Collected data:
____________

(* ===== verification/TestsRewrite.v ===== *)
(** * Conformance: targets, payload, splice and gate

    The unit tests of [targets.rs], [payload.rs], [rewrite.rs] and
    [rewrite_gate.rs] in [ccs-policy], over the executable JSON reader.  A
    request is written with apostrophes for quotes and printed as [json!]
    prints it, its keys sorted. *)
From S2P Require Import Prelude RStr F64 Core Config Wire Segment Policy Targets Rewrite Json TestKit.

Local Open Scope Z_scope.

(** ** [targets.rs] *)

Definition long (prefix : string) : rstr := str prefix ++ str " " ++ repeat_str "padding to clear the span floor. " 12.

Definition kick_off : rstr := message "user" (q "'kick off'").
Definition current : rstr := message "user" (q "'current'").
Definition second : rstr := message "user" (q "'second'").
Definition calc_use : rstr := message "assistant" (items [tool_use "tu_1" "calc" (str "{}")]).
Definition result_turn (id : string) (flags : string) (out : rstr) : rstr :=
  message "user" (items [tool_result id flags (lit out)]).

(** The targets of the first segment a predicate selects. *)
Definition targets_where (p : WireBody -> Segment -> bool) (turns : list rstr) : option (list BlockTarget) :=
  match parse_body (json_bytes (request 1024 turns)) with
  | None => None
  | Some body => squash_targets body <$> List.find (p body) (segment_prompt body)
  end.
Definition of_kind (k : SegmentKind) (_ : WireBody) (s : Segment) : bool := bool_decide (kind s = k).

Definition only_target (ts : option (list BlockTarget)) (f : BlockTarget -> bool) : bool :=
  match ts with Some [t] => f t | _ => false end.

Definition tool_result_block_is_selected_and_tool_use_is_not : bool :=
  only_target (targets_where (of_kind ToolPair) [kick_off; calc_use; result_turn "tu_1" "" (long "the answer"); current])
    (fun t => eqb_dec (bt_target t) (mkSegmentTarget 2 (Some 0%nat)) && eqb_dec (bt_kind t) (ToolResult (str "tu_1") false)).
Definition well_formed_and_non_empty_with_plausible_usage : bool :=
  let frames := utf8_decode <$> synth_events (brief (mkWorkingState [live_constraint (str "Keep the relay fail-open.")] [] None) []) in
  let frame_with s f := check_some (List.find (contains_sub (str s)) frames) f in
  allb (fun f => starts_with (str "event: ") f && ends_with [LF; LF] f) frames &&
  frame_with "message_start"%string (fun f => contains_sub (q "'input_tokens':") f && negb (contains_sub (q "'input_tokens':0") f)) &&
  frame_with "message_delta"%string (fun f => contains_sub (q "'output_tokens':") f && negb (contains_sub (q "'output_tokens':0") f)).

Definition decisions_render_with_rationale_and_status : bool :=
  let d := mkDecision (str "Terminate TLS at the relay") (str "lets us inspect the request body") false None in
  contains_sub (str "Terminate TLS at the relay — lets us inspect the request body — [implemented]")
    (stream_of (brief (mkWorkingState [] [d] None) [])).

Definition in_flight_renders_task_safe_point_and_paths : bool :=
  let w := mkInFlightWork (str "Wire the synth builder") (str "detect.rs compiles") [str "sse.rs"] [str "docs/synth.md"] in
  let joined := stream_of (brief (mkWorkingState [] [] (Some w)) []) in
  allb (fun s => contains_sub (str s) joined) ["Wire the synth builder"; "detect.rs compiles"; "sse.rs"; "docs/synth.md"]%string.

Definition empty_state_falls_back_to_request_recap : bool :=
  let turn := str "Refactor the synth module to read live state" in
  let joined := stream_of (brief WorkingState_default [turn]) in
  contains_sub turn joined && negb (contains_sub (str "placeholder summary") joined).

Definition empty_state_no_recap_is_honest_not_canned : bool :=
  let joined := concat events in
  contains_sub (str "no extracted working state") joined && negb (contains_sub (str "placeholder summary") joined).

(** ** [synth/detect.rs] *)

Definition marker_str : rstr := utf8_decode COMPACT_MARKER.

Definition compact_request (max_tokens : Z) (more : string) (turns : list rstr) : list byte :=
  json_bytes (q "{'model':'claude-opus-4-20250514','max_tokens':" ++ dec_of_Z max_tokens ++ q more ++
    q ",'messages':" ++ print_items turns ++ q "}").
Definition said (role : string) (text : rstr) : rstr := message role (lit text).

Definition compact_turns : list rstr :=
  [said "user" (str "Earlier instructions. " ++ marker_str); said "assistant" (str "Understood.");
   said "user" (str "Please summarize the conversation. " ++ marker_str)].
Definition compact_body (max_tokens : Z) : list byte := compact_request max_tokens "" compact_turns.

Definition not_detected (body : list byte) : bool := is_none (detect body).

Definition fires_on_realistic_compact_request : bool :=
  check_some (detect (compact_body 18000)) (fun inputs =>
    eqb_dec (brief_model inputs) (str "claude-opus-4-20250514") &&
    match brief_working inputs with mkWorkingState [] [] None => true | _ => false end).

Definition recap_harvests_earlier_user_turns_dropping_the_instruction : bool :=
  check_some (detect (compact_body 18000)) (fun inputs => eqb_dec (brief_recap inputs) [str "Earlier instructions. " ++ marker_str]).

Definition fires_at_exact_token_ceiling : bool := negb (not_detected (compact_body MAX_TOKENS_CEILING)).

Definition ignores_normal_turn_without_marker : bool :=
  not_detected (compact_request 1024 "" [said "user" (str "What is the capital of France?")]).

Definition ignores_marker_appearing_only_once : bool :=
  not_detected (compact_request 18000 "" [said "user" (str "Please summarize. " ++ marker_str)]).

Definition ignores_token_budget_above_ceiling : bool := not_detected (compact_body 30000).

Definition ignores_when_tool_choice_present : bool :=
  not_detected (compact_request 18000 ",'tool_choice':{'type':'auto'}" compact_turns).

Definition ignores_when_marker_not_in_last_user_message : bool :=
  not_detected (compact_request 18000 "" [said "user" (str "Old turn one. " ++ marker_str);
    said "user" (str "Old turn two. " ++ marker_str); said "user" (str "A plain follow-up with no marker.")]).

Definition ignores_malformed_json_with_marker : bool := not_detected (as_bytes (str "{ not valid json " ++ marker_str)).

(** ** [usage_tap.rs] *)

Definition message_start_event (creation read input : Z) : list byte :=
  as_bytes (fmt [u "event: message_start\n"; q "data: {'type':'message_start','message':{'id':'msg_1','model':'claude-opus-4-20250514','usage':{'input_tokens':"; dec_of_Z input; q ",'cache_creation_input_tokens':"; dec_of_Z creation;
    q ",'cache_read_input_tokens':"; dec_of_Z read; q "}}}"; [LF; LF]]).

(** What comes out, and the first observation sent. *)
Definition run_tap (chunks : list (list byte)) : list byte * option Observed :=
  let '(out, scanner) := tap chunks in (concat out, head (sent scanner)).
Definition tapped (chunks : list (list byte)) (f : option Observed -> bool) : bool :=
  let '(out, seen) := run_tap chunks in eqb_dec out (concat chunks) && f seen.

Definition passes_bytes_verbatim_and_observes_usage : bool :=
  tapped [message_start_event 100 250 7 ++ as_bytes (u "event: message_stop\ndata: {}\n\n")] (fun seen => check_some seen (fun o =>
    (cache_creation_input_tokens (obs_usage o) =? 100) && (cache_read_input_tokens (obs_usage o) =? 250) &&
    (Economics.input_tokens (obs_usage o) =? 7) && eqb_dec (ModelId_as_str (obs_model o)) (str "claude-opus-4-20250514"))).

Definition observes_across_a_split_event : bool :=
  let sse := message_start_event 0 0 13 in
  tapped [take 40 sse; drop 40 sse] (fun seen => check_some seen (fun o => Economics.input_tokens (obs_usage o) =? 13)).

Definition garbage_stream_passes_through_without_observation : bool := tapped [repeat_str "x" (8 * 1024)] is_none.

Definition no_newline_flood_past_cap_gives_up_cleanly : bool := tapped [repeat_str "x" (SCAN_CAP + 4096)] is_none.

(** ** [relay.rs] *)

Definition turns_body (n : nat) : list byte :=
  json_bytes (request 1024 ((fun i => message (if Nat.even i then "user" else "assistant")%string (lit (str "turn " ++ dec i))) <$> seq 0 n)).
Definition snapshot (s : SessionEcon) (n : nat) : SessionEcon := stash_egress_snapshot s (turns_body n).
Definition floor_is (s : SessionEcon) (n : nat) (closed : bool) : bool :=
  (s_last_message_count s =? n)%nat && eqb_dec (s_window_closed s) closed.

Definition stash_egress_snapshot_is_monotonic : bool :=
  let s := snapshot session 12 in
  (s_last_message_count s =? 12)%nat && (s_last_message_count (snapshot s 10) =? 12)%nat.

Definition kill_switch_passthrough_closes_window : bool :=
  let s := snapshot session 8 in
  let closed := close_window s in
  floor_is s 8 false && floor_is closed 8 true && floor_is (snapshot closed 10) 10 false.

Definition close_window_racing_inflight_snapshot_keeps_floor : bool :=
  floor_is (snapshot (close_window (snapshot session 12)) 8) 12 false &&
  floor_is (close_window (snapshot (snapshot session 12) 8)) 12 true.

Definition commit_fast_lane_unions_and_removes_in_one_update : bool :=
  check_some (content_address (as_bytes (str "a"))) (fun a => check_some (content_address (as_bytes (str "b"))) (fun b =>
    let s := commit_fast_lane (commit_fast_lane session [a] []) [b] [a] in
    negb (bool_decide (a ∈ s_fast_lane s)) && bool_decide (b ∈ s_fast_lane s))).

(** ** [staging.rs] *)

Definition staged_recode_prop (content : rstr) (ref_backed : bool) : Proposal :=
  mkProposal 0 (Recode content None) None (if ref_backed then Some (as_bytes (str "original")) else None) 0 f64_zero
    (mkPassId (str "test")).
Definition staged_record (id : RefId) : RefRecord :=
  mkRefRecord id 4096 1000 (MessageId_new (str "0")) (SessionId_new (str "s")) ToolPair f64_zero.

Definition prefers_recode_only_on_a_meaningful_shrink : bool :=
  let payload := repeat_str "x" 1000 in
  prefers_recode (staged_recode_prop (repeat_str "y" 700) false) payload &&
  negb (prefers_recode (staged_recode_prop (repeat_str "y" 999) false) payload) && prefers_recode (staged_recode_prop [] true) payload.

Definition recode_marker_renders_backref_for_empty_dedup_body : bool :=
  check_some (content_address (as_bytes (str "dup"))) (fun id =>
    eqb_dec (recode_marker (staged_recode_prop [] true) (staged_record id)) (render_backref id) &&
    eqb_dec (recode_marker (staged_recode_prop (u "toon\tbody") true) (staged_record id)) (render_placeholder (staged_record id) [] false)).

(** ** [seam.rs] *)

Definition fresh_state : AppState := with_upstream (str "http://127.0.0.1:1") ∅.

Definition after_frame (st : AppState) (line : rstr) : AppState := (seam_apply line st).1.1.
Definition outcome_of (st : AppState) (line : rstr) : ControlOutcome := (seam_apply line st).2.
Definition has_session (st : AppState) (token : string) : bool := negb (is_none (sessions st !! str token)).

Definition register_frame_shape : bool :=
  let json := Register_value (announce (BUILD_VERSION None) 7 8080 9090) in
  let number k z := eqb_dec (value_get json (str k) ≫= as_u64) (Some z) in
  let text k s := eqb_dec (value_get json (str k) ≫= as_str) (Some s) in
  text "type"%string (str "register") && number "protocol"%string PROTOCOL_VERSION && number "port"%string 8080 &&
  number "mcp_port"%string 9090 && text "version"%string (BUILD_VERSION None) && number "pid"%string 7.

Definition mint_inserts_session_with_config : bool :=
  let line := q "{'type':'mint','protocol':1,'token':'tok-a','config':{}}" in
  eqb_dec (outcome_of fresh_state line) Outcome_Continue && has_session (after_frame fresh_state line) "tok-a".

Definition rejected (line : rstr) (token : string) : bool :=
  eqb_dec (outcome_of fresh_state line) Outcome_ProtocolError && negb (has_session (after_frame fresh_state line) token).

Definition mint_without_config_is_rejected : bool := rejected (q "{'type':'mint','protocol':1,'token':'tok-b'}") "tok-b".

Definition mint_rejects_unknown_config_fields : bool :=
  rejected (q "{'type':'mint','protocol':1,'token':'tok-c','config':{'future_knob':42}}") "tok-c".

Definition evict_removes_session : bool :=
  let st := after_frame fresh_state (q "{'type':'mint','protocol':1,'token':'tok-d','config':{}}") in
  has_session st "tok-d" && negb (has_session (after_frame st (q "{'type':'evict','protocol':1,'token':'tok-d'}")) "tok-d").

____________

• _WHAT YOU WILL DO_:
Beginning at the line with "Definition fires_at_exact_token_ceiling : bool" and ending at the line with "(** What comes", reproduce each line of the data above exactly, and add no other lines.

• _ANSWER TO THIS EXERCISE_:
Definition fires_at_exact_token_ceiling : bool := negb (not_detected (compact_body MAX_TOKENS_CEILING)).

Definition ignores_normal_turn_without_marker : bool :=
  not_detected (compact_request 1024 "" [said "user" (str "What is the capital of France?")]).

Definition ignores_marker_appearing_only_once : bool :=
  not_detected (compact_request 18000 "" [said "user" (str "Please summarize. " ++ marker_str)]).

Definition ignores_token_budget_above_ceiling : bool := not_detected (compact_body 30000).

Definition ignores_when_tool_choice_present : bool :=
  not_detected (compact_request 18000 ",'tool_choice':{'type':'auto'}" compact_turns).

Definition ignores_when_marker_not_in_last_user_message : bool :=
  not_detected (compact_request 18000 "" [said "user" (str "Old turn one. " ++ marker_str);
    said "user" (str "Old turn two. " ++ marker_str); said "user" (str "A plain follow-up with no marker.")]).

Definition ignores_malformed_json_with_marker : bool := not_detected (as_bytes (str "{ not valid json " ++ marker_str)).

(** ** [usage_tap.rs] *)

Definition message_start_event (creation read input : Z) : list byte :=
  as_bytes (fmt [u "event: message_start\n"; q "data: {'type':'message_start','message':{'id':'msg_1','model':'claude-opus-4-20250514','usage':{'input_tokens':"; dec_of_Z input; q ",'cache_creation_input_tokens':"; dec_of_Z creation;
    q ",'cache_read_input_tokens':"; dec_of_Z read; q "}}}"; [LF; LF]]).

(** What comes out, and the first observation sent. *)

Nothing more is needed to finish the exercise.